- Bonsoir Louis!
- Bonsoir, Monsieur de Lodz!
- Je voulais vous demander: accepteriez-vous de me tenir compagnie en mon hôtel, le lendemain de Noël?
- Moi?
- Mais bien sûr!
- En vérité, Monsieur, je ne puis: mon incivilité, mon habit…

Louis était rouge de surprise et de confusion. Non, jamais, il n’oserait venir à l’hôtel de Luynes.

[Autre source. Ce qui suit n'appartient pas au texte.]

(** C7, as the code has it.  In a time zone at or east of UTC,
    [allScheduledHabitsComplete(date)] returns true when no habit is
    scheduled on the weekday of the date, and in general it returns true if
    and only if every habit scheduled on that weekday has a log for the date
    (the first stored for that habit and date) with count at least 1 for a
    binary habit and at least the target for a counter habit, a stored target
    of 0 counting as 1. *)
Theorem streak_evaluator_threshold : streakEvaluatorLaw eastOfUTC thresholdAsCoded.
Proof.
  intros env s d Hz. rewrite <- (weekdayOf_civil _ d Hz). split.
  - apply allScheduledHabitsComplete_none.
  - apply allScheduledHabitsComplete_spec.
Qed.

Lemma streak_evaluator_threshold_witness :
  allScheduledHabitsComplete (zoneEnv 0) (thursdayState "counter" 3 3) 0 = true
  <-> scheduledHabitsLogged thresholdAsCoded (Clock.civilWeekday 0)
        (thursdayState "counter" 3 3) 0.
Proof.
  refine (proj2 (streak_evaluator_threshold (zoneEnv 0)
                   (thursdayState "counter" 3 3) 0 _)).
  unfold eastOfUTC, Clock.msPerDay. simpl. lia.
Defined.

(** C7 as the specification states it fails: for a counter habit stored
    with target 0 and logged at count 0, "count >= target" holds, yet the
    code compares the count with [target || 1] = 1 and returns false. *)
Lemma streak_evaluator_not_as_claimed :
  ~ streakEvaluatorLaw anyZone thresholdAsClaimed.
Proof.
  intros Hlaw.
  destruct (Hlaw (zoneEnv 0) (thursdayState "counter" 0 0) 0 I) as [_ [_ Hback]].
  assert (Hall : scheduledHabitsLogged thresholdAsClaimed (Clock.civilWeekday 0)
                   (thursdayState "counter" 0 0) 0).
  { intros h Hh _. apply list_elem_of_singleton in Hh. subst h.
    eexists. split; [reflexivity|]. vm_compute. discriminate. }
  specialize (Hback Hall). vm_compute in Hback. discriminate.
Qed.
(** * Magical Vibe Carpet: flight, terrain and spell model

    A shallow embedding of the world-interaction core of the game
    (WorldSystem.js, PlayerSystem.js, player/PlayerSpells.js and
    player/PlayerPhysics.js) together with the properties its specification
    states about it.

    JavaScript numbers are idealised as exact rationals plus an explicit
    [NaN]; rounding and the infinities are outside the model.  Objects that
    the source mutates in place live in one [Game] record that every method
    threads through a small state-and-exception monad. *)

From Stdlib Require Import QArith Qround Qabs ZArith List String Bool Lia Lqa.
Import ListNotations.

(** ** JavaScript numbers *)

Inductive num : Type :=
| Fin (q : Q)
| NaN.

Coercion Fin : Q >-> num.

Declare Scope js_scope.
Delimit Scope js_scope with js.
Bind Scope js_scope with num.

Module Num.

Definition lift1 (f : Q -> Q) (a : num) : num :=
  match a with
  | Fin u => Fin (f u)
  | NaN => NaN
  end.

Definition lift2 (f : Q -> Q -> Q) (a b : num) : num :=
  match a, b with
  | Fin u, Fin v => Fin (f u v)
  | _, _ => NaN
  end.

Definition add : num -> num -> num := lift2 Qplus.
Definition sub : num -> num -> num := lift2 Qminus.
Definition mul : num -> num -> num := lift2 Qmult.
Definition neg : num -> num := lift1 Qopp.

(** Division is only ever applied to non-zero constants in the modelled
    code; a zero divisor (an infinity or NaN in JavaScript) yields [NaN]. *)
Definition div (a b : num) : num :=
  match a, b with
  | Fin u, Fin v => if Qeq_bool v 0 then NaN else Fin (u / v)
  | _, _ => NaN
  end.

(** Comparisons: every comparison with NaN is false. *)
Definition Qltb (u v : Q) : bool := negb (Qle_bool v u).

Definition ltb (a b : num) : bool :=
  match a, b with
  | Fin u, Fin v => Qltb u v
  | _, _ => false
  end.

Definition leb (a b : num) : bool :=
  match a, b with
  | Fin u, Fin v => Qle_bool u v
  | _, _ => false
  end.

Definition gtb (a b : num) : bool := ltb b a.
Definition geb (a b : num) : bool := leb b a.

(** [Math.floor], [Math.ceil], [Math.min], [Math.max], [Math.abs]. *)
Definition floor : num -> num := lift1 (fun u => inject_Z (Qfloor u)).
Definition ceil : num -> num := lift1 (fun u => inject_Z (Qceiling u)).
Definition min : num -> num -> num :=
  lift2 (fun u v => if Qle_bool u v then u else v).
Definition max : num -> num -> num :=
  lift2 (fun u v => if Qle_bool u v then v else u).
Definition abs : num -> num := lift1 Qabs.

Definition ofNat (n : nat) : num := Fin (inject_Z (Z.of_nat n)).

Definition isFinite (a : num) : bool :=
  match a with
  | Fin _ => true
  | NaN => false
  end.

(** Reading a possibly [undefined] value in an arithmetic position. *)
Definition toNumber (o : option num) : num :=
  match o with
  | Some a => a
  | None => NaN
  end.



End Num.

Infix "+" := Num.add : js_scope.
Infix "-" := Num.sub : js_scope.
Infix "*" := Num.mul : js_scope.
Infix "/" := Num.div : js_scope.
Notation "- a" := (Num.neg a) : js_scope.
Infix "<?" := Num.ltb (at level 70) : js_scope.
Infix "<=?" := Num.leb (at level 70) : js_scope.
Infix ">?" := Num.gtb (at level 70) : js_scope.
Infix ">=?" := Num.geb (at level 70) : js_scope.

(** ** Arrays

    [a[i]] for a JavaScript number [i]: the element when [i] is an integer
    within [0, a.length), and [undefined] ([None]) for every other key. *)

Definition arrayGet {A : Type} (a : list A) (i : num) : option A :=
  match i with
  | Fin u =>
      let k := Qfloor u in
      if Qeq_bool u (inject_Z k) && (0 <=? k)%Z
      then nth_error a (Z.to_nat k)
      else None
  | NaN => None
  end.

(** [a.splice(i, 1)] for a natural index. *)
Fixpoint splice1 {A : Type} (a : list A) (i : nat) : list A :=
  match a, i with
  | [], _ => []
  | _ :: t, O => t
  | h :: t, S j => h :: splice1 t j
  end.

(** [a[i] = v] for an index inside the array. *)
Fixpoint arraySet {A : Type} (a : list A) (i : nat) (v : A) : list A :=
  match a, i with
  | [], _ => []
  | _ :: t, O => v :: t
  | h :: t, S j => h :: arraySet t j v
  end.

(** ** THREE.Vector3 and THREE.Euler *)

Module Vector3.

Record t : Type := mk { x : num; y : num; z : num }.

Definition add (a b : t) : t :=
  mk (x a + x b) (y a + y b) (z a + z b).

Definition multiplyScalar (a : t) (s : num) : t :=
  mk (x a * s) (y a * s) (z a * s).

(** [this.x += (v.x - this.x) * alpha], componentwise. *)
Definition lerp (a v : t) (alpha : num) : t :=
  mk (x a + (x v - x a) * alpha)
     (y a + (y v - y a) * alpha)
     (z a + (z v - z a) * alpha).

Definition distanceToSquared (a b : t) : num :=
  let dx := (x a - x b)%js in
  let dy := (y a - y b)%js in
  let dz := (z a - z b)%js in
  (dx * dx + dy * dy + dz * dz)%js.

(** [a.distanceTo(b) < r].  The distance is the non-negative square root
    of [distanceToSquared], so the test holds exactly when [r] is positive
    and the squared distance is below [r * r]. *)
Definition distanceToLt (a b : t) (r : num) : bool :=
  ((0%Q <? r) && (distanceToSquared a b <? r * r))%js.

Definition set_y (a : t) (v : num) : t := mk (x a) v (z a).

End Vector3.

Module Euler.
Record t : Type := mk { x : num; y : num; z : num }.
Definition set_y (a : t) (v : num) : t := mk (x a) v (z a).
End Euler.

(** [THREE.MathUtils.lerp(x, y, t) = (1 - t) * x + t * y]. *)
Definition MathUtils_lerp (a b t : num) : num :=
  ((1%Q - t) * a + t * b)%js.

(** [THREE.MathUtils.clamp(value, min, max)
     = Math.max(min, Math.min(max, value))]. *)
Definition MathUtils_clamp (value lo hi : num) : num :=
  Num.max lo (Num.min hi value).

(** ** Game objects *)

(** A mana node: the mesh position, [visible], and its [userData]. *)
Record ManaNode : Type := mkManaNode {
  node_position : Vector3.t;
  node_visible : bool;
  node_value : num;
  node_collected : bool
}.

(** An entry of the array returned by [checkManaCollection]. *)
Record Collected : Type := mkCollected {
  collected_position : Vector3.t;
  collected_value : num
}.

(** A row of [PlayerSpells.spellTypes]. *)
Record SpellType : Type := mkSpellType {
  st_name : string;
  st_color : num;
  st_damage : num;
  st_speed : num;
  st_cooldown : num
}.

(** A projectile: the mesh position and colour, and its [userData]. *)
Record Spell : Type := mkSpell {
  spell_position : Vector3.t;
  spell_color : num;
  spell_type : string;
  spell_damage : num;
  spell_velocity : Vector3.t;
  spell_life : num;
  spell_owner : string
}.

Record Shield : Type := mkShield { shield_duration : num }.

(** A player object.  Local and network players share the fields below;
    the fields that [createNetworkPlayer] leaves out ([altitudeVelocity],
    [currentSpell], [shield]) are never read on a network player. *)
Record Player : Type := mkPlayer {
  id : string;
  isLocal : bool;
  position : Vector3.t;
  rotation : Euler.t;
  velocity : Vector3.t;
  mana : num;
  health : num;
  maxHealth : num;
  altitudeVelocity : num;
  currentSpell : num;
  shield : option Shield
}.

Definition set_position (p : Player) (v : Vector3.t) : Player :=
  mkPlayer (id p) (isLocal p) v (rotation p) (velocity p) (mana p) (health p)
           (maxHealth p) (altitudeVelocity p) (currentSpell p) (shield p).
Definition set_rotation (p : Player) (v : Euler.t) : Player :=
  mkPlayer (id p) (isLocal p) (position p) v (velocity p) (mana p) (health p)
           (maxHealth p) (altitudeVelocity p) (currentSpell p) (shield p).
Definition set_velocity (p : Player) (v : Vector3.t) : Player :=
  mkPlayer (id p) (isLocal p) (position p) (rotation p) v (mana p) (health p)
           (maxHealth p) (altitudeVelocity p) (currentSpell p) (shield p).
Definition set_mana (p : Player) (v : num) : Player :=
  mkPlayer (id p) (isLocal p) (position p) (rotation p) (velocity p) v (health p)
           (maxHealth p) (altitudeVelocity p) (currentSpell p) (shield p).
Definition set_health (p : Player) (v : num) : Player :=
  mkPlayer (id p) (isLocal p) (position p) (rotation p) (velocity p) (mana p) v
           (maxHealth p) (altitudeVelocity p) (currentSpell p) (shield p).
Definition set_altitudeVelocity (p : Player) (v : num) : Player :=
  mkPlayer (id p) (isLocal p) (position p) (rotation p) (velocity p) (mana p)
           (health p) (maxHealth p) v (currentSpell p) (shield p).
Definition set_currentSpell (p : Player) (v : num) : Player :=
  mkPlayer (id p) (isLocal p) (position p) (rotation p) (velocity p) (mana p)
           (health p) (maxHealth p) (altitudeVelocity p) v (shield p).
Definition set_shield (p : Player) (v : option Shield) : Player :=
  mkPlayer (id p) (isLocal p) (position p) (rotation p) (velocity p) (mana p)
           (health p) (maxHealth p) (altitudeVelocity p) (currentSpell p) v.

(** The closure stored in [worldTransitionComplete]; the source creates
    only one. *)
Inductive Callback : Type := RegenerateWorld.

(** Calls on the collaborators outside the core (scene graph, UI, particle
    effects), recorded in the order they happen. *)
Inductive Event : Type :=
| SceneAddTerrain
| SceneAddSpell (s : Spell)
| SceneRemoveSpell (s : Spell)
| MuzzleFlash (p : Vector3.t) (color : num)
| ImpactEffect (p : Vector3.t) (color : num)
| ShieldAdded
| ShieldRemoved
| UpdateHealthDisplay (h mh : num)
| UISelectSpell (index : num).

(** ** The object graph

    [players] is the [Map] of PlayerSystem in insertion order; [localPlayer]
    aliases one of its values and is kept as that value's key. *)
Record Game : Type := mkGame {
  (* WorldSystem *)
  heightMap : list (list num);
  seed : num;
  manaNodes : list ManaNode;
  (* PlayerSystem *)
  players : list (string * Player);
  localPlayer : option string;
  isTransitioning : bool;
  transitionAlpha : num;
  worldTransitionComplete : option Callback;
  (* PlayerSpells *)
  spellCooldown : num;
  activeSpells : list Spell;
  (* environment *)
  randomCalls : nat;
  trace : list Event
}.

Definition set_heightMap (g : Game) (v : list (list num)) : Game :=
  mkGame v (seed g) (manaNodes g) (players g) (localPlayer g)
         (isTransitioning g) (transitionAlpha g) (worldTransitionComplete g)
         (spellCooldown g) (activeSpells g) (randomCalls g) (trace g).
Definition set_seed (g : Game) (v : num) : Game :=
  mkGame (heightMap g) v (manaNodes g) (players g) (localPlayer g)
         (isTransitioning g) (transitionAlpha g) (worldTransitionComplete g)
         (spellCooldown g) (activeSpells g) (randomCalls g) (trace g).
Definition set_manaNodes (g : Game) (v : list ManaNode) : Game :=
  mkGame (heightMap g) (seed g) v (players g) (localPlayer g)
         (isTransitioning g) (transitionAlpha g) (worldTransitionComplete g)
         (spellCooldown g) (activeSpells g) (randomCalls g) (trace g).
Definition set_players (g : Game) (v : list (string * Player)) : Game :=
  mkGame (heightMap g) (seed g) (manaNodes g) v (localPlayer g)
         (isTransitioning g) (transitionAlpha g) (worldTransitionComplete g)
         (spellCooldown g) (activeSpells g) (randomCalls g) (trace g).
Definition set_isTransitioning (g : Game) (v : bool) : Game :=
  mkGame (heightMap g) (seed g) (manaNodes g) (players g) (localPlayer g)
         v (transitionAlpha g) (worldTransitionComplete g)
         (spellCooldown g) (activeSpells g) (randomCalls g) (trace g).
Definition set_transitionAlpha (g : Game) (v : num) : Game :=
  mkGame (heightMap g) (seed g) (manaNodes g) (players g) (localPlayer g)
         (isTransitioning g) v (worldTransitionComplete g)
         (spellCooldown g) (activeSpells g) (randomCalls g) (trace g).
Definition set_worldTransitionComplete (g : Game) (v : option Callback) : Game :=
  mkGame (heightMap g) (seed g) (manaNodes g) (players g) (localPlayer g)
         (isTransitioning g) (transitionAlpha g) v
         (spellCooldown g) (activeSpells g) (randomCalls g) (trace g).
Definition set_spellCooldown (g : Game) (v : num) : Game :=
  mkGame (heightMap g) (seed g) (manaNodes g) (players g) (localPlayer g)
         (isTransitioning g) (transitionAlpha g) (worldTransitionComplete g)
         v (activeSpells g) (randomCalls g) (trace g).
Definition set_activeSpells (g : Game) (v : list Spell) : Game :=
  mkGame (heightMap g) (seed g) (manaNodes g) (players g) (localPlayer g)
         (isTransitioning g) (transitionAlpha g) (worldTransitionComplete g)
         (spellCooldown g) v (randomCalls g) (trace g).
Definition set_randomCalls (g : Game) (v : nat) : Game :=
  mkGame (heightMap g) (seed g) (manaNodes g) (players g) (localPlayer g)
         (isTransitioning g) (transitionAlpha g) (worldTransitionComplete g)
         (spellCooldown g) (activeSpells g) v (trace g).
Definition set_trace (g : Game) (v : list Event) : Game :=
  mkGame (heightMap g) (seed g) (manaNodes g) (players g) (localPlayer g)
         (isTransitioning g) (transitionAlpha g) (worldTransitionComplete g)
         (spellCooldown g) (activeSpells g) (randomCalls g) v.

(** [players.get(key)] and the in-place update of the object stored there. *)
Fixpoint mapGet (m : list (string * Player)) (key : string) : option Player :=
  match m with
  | [] => None
  | (k, p) :: rest => if String.eqb k key then Some p else mapGet rest key
  end.
(** * Image compression pipeline: a shallow embedding of the React sources

    The repository ships several revisions of the same [App] component.
    Three of them carry the functions studied here:

    - the revision built around [processImage] (with [getPresetSettings],
      [resizeImage] and [compressToTargetSize]), embedded in
      [Module ProcessImageApp];
    - the revision built around [recompressImage] (with
      [validateDimensions] and a [compressImage] that rounds), embedded in
      [Module RecompressApp];
    - [src/App.tsx], whose [compressImage] encodes once, embedded in
      [Module SingleEncodeApp].

    Modelling conventions.

    - A JavaScript [number] that can be fractional is the rational it
      stands for ([Q]), and the divisions and multiplications by which
      the three revisions scale an image round their result to the
      nearest binary64 number, ties to even, as the language does
      ([binary64], [Number_div], [Number_mul]). The exponent of the
      model is unbounded: overflow and subnormal numbers, far from any
      size computed here, are not modelled.
      Numbers that the sources only ever produce as integers (image
      sizes, the quality slider, byte counts) are [Z].
      Division by zero, which yields [Infinity] or [NaN] in JavaScript,
      is 0 in [Q]: statements about sizes assume an image with positive
      sides, as every decoded JPEG or PNG has.
    - Two quotients are kept as the fractions they stand for. The
      quality argument of [canvas.toBlob] and [canvas.toDataURL] is
      written [q / 100]: the codec is an arbitrary function of it, so
      nothing depends on which number names the quality. The percentage
      of [ImagePreview] is rounded from the exact quotient, not from its
      binary64 value.
    - The browser (codec behind [canvas.toBlob], [canvas.toDataURL],
      [URL.createObjectURL], image decoding) is a record of functions,
      [Browser]; nothing is assumed about it.
    - An [async] function is a computation over the component state that
      ends fulfilled, rejected, or never settles ([Promise]); every call
      of [canvas.toBlob] is appended to a log kept next to the state.
    - [useState] setters are writes to the one component state; a
      function reads the state of the render that created it (its
      closure), passed in explicitly where it matters. *)

From Stdlib Require Import ZArith QArith Qround Qpower Qreduction.
From Stdlib Require Import Lqa Lia Bool List String.
From Stdlib Require Import Strings.Byte Floats.
From Equations Require Import Equations.
Import ListNotations.

Local Open Scope Z_scope.

(** ** JavaScript numbers *)

Definition Qltb (x y : Q) : bool := negb (Qle_bool y x).

(** [Math.min] on two finite numbers. *)
Definition Math_min (a b : Q) : Q := if Qle_bool a b then a else b.

(** *** Binary64 arithmetic

    A finite binary64 number is [m * 2^e] for an integer [m] of at most
    53 bits. [binary64 x] is the one nearest to [x], a tie going to the
    even [m]: the result of every arithmetic operation of the language
    whose exact result is [x]. The operands are taken as given: a
    rational that is no binary64 number stands for no number of the
    language. *)

Definition pow2 (e : Z) : Q := Qpower 2 e.

(** The exponent [e] with [2^e <= x < 2^(e+1)], for a positive [x]. *)
Definition binade (x : Q) : Z :=
  let k := Z.log2 (Qnum x) - Z.log2 (Zpos (Qden x)) in
  if Qle_bool (pow2 k) x then k else k - 1.

(** The nearest integer, a tie going to the even one. *)
Definition rne (x : Q) : Z :=
  let f := Qfloor x in
  match Qcompare (x - inject_Z f) (1 # 2) with
  | Lt => f
  | Gt => f + 1
  | Eq => if Z.even f then f else f + 1
  end.

(** A positive [x] rounded to 53 significant bits. *)
Definition nearest (x : Q) : Q :=
  let e := binade x in
  (inject_Z (rne (x * pow2 (52 - e))) * pow2 (e - 52))%Q.

Definition binary64 (x : Q) : Q :=
  match Qcompare x 0 with
  | Eq => 0%Q
  | Gt => Qred (nearest x)
  | Lt => Qred (- nearest (- x))
  end.

(** Half the distance from 1 to the next binary64 number, 2^-53: the
    largest relative error of one rounding. *)
Definition epsilon : Q := 1 # 9007199254740992.

(** [a / b] and [a * b] as the language computes them. *)
Definition Number_div (a b : Q) : Q := binary64 (a / b).

Definition Number_mul (a b : Q) : Q := binary64 (a * b).

(** The value of a binary64 number of the kernel, to compare [binary64]
    with the arithmetic of the processor. *)
Definition SF2Q (f : spec_float) : option Q :=
  match f with
  | S754_zero _ => Some 0%Q
  | S754_finite s m e =>
      Some ((if s then - inject_Z (Zpos m) else inject_Z (Zpos m)) * pow2 e)%Q
  | S754_infinity _ | S754_nan => None
  end.

Definition Prim2Q (f : float) : option Q := option_map Qred (SF2Q (Prim2SF f)).

Definition float_of_Z (n : Z) : float := PrimFloat.of_uint63 (Uint63.of_Z n).

(** [x] is the value of the binary64 number [f] of the processor. *)
Definition agrees (x : Q) (f : float) : bool :=
  match Prim2Q f with
  | Some q => Qeq_bool x q
  | None => false
  end.

(** [binary64] gives what the processor gives for the two operations of
    [resizeImage] on a side [w] and a bound [W]. *)
Definition agrees_on_ratio (W w : Z) : bool :=
  let ratio := PrimFloat.div (float_of_Z W) (float_of_Z w) in
  agrees (Number_div (inject_Z W) (inject_Z w)) ratio
  && agrees (Number_mul (inject_Z w) (Number_div (inject_Z W) (inject_Z w)))
       (PrimFloat.mul (float_of_Z w) ratio).

(** The same for the three operations of [compressImage] on sides [w]
    and [h] and a bound [W]. *)
Definition agrees_on_aspectRatio (W w h : Z) : bool :=
  let aspectRatio := PrimFloat.div (float_of_Z w) (float_of_Z h) in
  let a := Number_div (inject_Z w) (inject_Z h) in
  agrees a aspectRatio
  && agrees (Number_div (inject_Z W) a)
       (PrimFloat.div (float_of_Z W) aspectRatio)
  && agrees (Number_mul (inject_Z W) a)
       (PrimFloat.mul (float_of_Z W) aspectRatio).

(** *** Functions on numbers *)

(** [Math.round]: the nearest integer, a tie going towards +infinity. *)
Definition Math_round (x : Q) : Q := inject_Z (Qfloor (x + (1 # 2))).

(** Rounding half away from zero, the rule the specification names. *)
Definition round_half_away (x : Q) : Q :=
  if Qltb x 0 then inject_Z (- Qfloor (- x + (1 # 2)))
  else inject_Z (Qfloor (x + (1 # 2))).

(** [Number.isInteger] on a finite number. *)
Definition Number_isInteger (x : Q) : bool := Qeq_bool x (inject_Z (Qfloor x)).

(** A number that is a whole number. *)
Definition whole (x : Q) : Prop := exists n : Z, (x == inject_Z n)%Q.

(** Truthiness of a number: everything but zero (and NaN, not modelled). *)
Definition truthy (x : Q) : bool := negb (Qeq_bool x 0).

(** Conversion of a number to the [unsigned long] of [canvas.width] and
    [canvas.height]: the integer part, modulo 2^32. *)
Definition IntegerPart (x : Q) : Z :=
  if Qltb x 0 then - Qfloor (- x) else Qfloor x.

Definition ToUnsignedLong (x : Q) : Z := (IntegerPart x) mod 2 ^ 32.

(** ** Browser objects *)

Inductive Mime := image_jpeg | image_png.

Record File := {
  file_name : string;
  file_type : string;
  file_size : Z }.

Record HTMLImageElement := {
  img_src : string;
  img_width : Z;
  img_height : Z }.

(** A canvas after [drawImage]: its bitmap size and the image drawn on it. *)
Record Canvas := {
  canvas_width : Z;
  canvas_height : Z;
  canvas_image : HTMLImageElement }.

Record Blob := {
  blob_type : Mime;
  blob_data : list Byte.byte }.

Definition blob_size (b : Blob) : Z := Z.of_nat (List.length (blob_data b)).

Inductive JsError :=
| Error (message : string)
| TypeError (message : string).

Definition message (e : JsError) : string :=
  match e with Error m => m | TypeError m => m end.

(** The collaborators the component calls into. [codec c t q] is the byte
    string [canvas.toBlob] hands to its callback for type [t] and quality
    argument [q], [None] when it hands over [null]. [decodeUrl] and
    [decodeFile] are the outcome of loading a data URL or a file into an
    [Image]: [None] fires [onerror], anything else [onload]. *)
Record Browser := {
  codec : Canvas -> Mime -> Q -> option (list Byte.byte);
  toDataURL : Canvas -> Mime -> Q -> string;
  createObjectURL : Blob -> string;
  decodeUrl : string -> option HTMLImageElement;
  decodeFile : File -> option HTMLImageElement }.

(** One call of [canvas.toBlob]. *)
Record EncodeCall := {
  call_canvas : Canvas;
  call_type : Mime;
  call_quality : Q }.

(** ** Promises and asynchronous computations *)

Inductive Promise (A : Type) :=
| Fulfilled (a : A)
| Rejected (e : JsError)
| Pending.
Arguments Fulfilled {A} a.
Arguments Rejected {A} e.
Arguments Pending {A}.

Module Async.
Section Monad.
(** [W] is the mutable world an asynchronous function runs against. *)
Context {W : Type}.

Definition t (A : Type) : Type := W -> W * Promise A.

Definition ret {A} (a : A) : t A := fun w => (w, Fulfilled a).

Definition throw {A} (e : JsError) : t A := fun w => (w, Rejected e).

(** A promise nobody resolves: what follows an [await] on it never runs. *)
Definition never {A} : t A := fun w => (w, Pending).

Definition bind {A B} (m : t A) (k : A -> t B) : t B :=
  fun w =>
    match m w with
    | (w', Fulfilled a) => k a w'
    | (w', Rejected e) => (w', Rejected e)
    | (w', Pending) => (w', Pending)
    end.

(** [try { m } catch (err) { h err }] *)
Definition try_catch {A} (m : t A) (h : JsError -> t A) : t A :=
  fun w =>
    match m w with
    | (w', Rejected e) => h e w'
    | r => r
    end.

(** [try { m } finally { f }]; [f] does not run while [m] is pending. *)
Definition finally {A} (m : t A) (f : t unit) : t A :=
  fun w =>
    match m w with
    | (w', Pending) => (w', Pending)
    | (w', r) =>
        match f w' with
        | (w'', Fulfilled _) => (w'', r)
        | (w'', Rejected e) => (w'', Rejected e)
        | (w'', Pending) => (w'', Pending)
        end
    end.

Definition modify (f : W -> W) : t unit := fun w => (f w, Fulfilled tt).

Definition await {A} (p : Promise A) : t A := fun w => (w, p).
End Monad.
End Async.

Declare Scope async_scope.
Delimit Scope async_scope with async.
Notation "x <- m ;; k" := (Async.bind m (fun x => k))
  (at level 61, m at next level, right associativity) : async_scope.
Notation "' pat <- m ;; k" :=
  (Async.bind m (fun x => match x with pat => k end))
  (at level 61, pat pattern, m at next level, right associativity)
  : async_scope.
Notation "m ;; k" := (Async.bind m (fun _ => k))
  (at level 61, right associativity) : async_scope.

(** ** Data shared by the three revisions *)

Record ImageData := {
  id_file : File;
  id_dataUrl : string;
  id_width : Z;
  id_height : Z;
  id_size : Z }.

Record CompressedImage := {
  ci_blob : Blob;
  ci_dataUrl : string;
  ci_width : Q;
  ci_height : Q;
  ci_size : Z }.

(** A [targetSize]: a byte count, or [Infinity]. *)
Inductive TargetSize :=
| Bytes (n : Z)
| Infinity.

(** [n <= targetSize] *)
Definition size_le (n : Z) (t : TargetSize) : bool :=
  match t with
  | Bytes m => n <=? m
  | Infinity => true
  end.

(** [targetSize === Infinity] *)
Definition is_Infinity (t : TargetSize) : bool :=
  match t with
  | Infinity => true
  | Bytes _ => false
  end.

Record Size := {
  width : Q;
  height : Q }.

(** The component state of a revision together with the log of
    [canvas.toBlob] calls made so far (most recent first). *)
Record World (S : Type) := {
  ui : S;
  encodeLog : list EncodeCall }.
Arguments ui {S} w.
Arguments encodeLog {S} w.
Arguments Build_World {S} ui encodeLog.

(** [canvas.width = width; canvas.height = height] followed by
    [ctx.drawImage(img, 0, 0, width, height)]. A size that is negative
    or at least 2^31, for which a browser falls back to the default
    canvas of 300 by 150, is taken modulo 2^32 here. *)
Definition canvasOf (img : HTMLImageElement) (size : Size) : Canvas :=
  {| canvas_width := ToUnsignedLong (width size);
     canvas_height := ToUnsignedLong (height size);
     canvas_image := img |}.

Il aurait bon air, avec son habit grenat et ses manières de paysan, parmi les jeunes seigneurs à perruques et à talons rouges qui feraient la révérence dans les salons. Non, vraiment…

- Pardonnez-moi, Monsieur, de vous remercier, en vérité, je ne puis.

Henri cessa de sourire. Ses yeux bleus virèrent au noir. On commençait déjà à les regarder. Il prit Louis par le bras et l’entraîna avec lui. Louis n’aurait jamais cru qu’un bras si frêle pût être si brutal.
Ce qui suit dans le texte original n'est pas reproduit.